Items listed in a dataset:

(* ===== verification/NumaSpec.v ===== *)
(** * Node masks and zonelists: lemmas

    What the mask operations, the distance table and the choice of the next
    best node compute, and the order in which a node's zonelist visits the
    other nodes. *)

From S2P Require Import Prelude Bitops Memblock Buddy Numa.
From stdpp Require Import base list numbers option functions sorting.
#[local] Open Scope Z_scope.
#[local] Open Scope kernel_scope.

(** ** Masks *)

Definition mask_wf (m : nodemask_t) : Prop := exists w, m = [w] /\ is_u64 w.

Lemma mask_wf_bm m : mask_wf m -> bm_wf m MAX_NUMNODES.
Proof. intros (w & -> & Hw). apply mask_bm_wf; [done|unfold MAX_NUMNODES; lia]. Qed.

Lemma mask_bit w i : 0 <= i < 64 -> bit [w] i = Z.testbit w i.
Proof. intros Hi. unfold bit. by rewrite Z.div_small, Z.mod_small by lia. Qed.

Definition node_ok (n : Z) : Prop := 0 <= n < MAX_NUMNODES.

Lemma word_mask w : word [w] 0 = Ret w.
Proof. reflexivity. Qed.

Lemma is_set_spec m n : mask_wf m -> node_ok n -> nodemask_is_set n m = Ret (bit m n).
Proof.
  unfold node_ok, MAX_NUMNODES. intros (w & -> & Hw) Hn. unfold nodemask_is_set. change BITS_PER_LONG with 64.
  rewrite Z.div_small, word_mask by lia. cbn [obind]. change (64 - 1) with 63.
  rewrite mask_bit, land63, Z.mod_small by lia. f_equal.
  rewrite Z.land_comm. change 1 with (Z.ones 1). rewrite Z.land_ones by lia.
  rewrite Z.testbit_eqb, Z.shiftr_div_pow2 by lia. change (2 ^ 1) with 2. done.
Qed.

...

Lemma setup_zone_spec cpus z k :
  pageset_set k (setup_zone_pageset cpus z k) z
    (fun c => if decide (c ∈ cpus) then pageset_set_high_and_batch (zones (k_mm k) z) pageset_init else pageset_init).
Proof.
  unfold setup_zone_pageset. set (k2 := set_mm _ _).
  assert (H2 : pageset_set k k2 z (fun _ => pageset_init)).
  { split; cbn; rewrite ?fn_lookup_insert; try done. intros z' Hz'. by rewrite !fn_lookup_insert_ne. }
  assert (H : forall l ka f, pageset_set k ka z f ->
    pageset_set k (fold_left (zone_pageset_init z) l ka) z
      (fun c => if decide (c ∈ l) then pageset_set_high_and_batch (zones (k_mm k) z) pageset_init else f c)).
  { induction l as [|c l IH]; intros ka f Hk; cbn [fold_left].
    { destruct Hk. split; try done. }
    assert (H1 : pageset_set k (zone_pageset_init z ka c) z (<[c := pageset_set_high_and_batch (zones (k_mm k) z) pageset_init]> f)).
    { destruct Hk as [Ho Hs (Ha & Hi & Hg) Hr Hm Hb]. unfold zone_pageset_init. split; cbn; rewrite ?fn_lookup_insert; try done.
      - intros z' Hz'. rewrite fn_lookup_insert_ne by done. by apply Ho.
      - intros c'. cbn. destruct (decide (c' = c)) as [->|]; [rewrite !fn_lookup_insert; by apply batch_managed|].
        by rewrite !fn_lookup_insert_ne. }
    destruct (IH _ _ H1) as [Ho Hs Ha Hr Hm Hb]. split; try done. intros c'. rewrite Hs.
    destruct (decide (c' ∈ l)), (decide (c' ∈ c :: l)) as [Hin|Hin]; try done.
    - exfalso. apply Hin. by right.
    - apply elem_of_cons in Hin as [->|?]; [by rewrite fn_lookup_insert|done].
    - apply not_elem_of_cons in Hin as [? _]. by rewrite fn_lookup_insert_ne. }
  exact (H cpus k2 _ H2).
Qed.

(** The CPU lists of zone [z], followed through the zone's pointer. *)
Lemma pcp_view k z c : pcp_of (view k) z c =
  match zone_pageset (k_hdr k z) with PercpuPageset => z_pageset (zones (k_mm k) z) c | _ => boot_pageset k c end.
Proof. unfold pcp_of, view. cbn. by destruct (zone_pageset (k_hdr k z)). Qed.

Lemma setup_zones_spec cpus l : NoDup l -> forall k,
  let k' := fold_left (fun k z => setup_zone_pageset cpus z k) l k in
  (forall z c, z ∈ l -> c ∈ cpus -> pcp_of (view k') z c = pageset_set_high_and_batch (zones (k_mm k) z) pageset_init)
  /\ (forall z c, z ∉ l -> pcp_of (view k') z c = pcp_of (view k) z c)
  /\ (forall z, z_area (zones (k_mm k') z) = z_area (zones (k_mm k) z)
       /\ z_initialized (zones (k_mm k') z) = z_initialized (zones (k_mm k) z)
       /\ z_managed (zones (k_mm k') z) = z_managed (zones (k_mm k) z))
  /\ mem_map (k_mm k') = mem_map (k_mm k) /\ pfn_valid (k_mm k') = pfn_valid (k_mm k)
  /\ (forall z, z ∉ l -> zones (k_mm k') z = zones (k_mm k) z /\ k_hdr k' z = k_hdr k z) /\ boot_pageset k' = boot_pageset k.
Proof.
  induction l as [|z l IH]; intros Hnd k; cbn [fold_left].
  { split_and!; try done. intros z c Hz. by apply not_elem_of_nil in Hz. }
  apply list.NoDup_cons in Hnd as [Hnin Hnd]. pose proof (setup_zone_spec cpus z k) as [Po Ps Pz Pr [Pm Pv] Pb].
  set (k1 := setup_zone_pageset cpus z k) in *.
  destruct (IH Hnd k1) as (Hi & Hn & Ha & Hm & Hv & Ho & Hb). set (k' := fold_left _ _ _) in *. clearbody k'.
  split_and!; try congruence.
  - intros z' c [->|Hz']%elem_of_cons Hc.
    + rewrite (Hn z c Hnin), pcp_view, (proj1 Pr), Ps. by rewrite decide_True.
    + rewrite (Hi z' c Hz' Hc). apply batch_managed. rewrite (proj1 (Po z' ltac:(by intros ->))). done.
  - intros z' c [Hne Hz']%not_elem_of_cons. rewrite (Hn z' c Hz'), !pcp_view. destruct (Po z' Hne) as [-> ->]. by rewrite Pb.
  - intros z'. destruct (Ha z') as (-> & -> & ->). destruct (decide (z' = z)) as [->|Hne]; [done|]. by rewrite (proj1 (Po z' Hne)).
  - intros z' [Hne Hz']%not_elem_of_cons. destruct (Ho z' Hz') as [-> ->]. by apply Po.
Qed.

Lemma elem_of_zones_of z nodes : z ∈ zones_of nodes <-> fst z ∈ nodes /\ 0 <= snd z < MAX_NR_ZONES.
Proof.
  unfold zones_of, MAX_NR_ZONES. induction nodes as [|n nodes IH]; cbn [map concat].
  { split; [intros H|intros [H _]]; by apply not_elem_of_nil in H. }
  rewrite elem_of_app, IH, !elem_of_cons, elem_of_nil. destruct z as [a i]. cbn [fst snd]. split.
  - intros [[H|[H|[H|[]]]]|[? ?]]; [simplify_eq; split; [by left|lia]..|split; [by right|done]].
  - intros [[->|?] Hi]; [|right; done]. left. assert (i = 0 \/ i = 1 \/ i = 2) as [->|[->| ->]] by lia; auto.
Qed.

_HOW TO COMPLETE THIS TASK_
With "Require" as the string to find, copy every line of the records that holds it.

_OUTPUT_
From S2P Require Import Prelude Bitops Memblock Buddy Numa.
From stdpp Require Import base list numbers option functions sorting.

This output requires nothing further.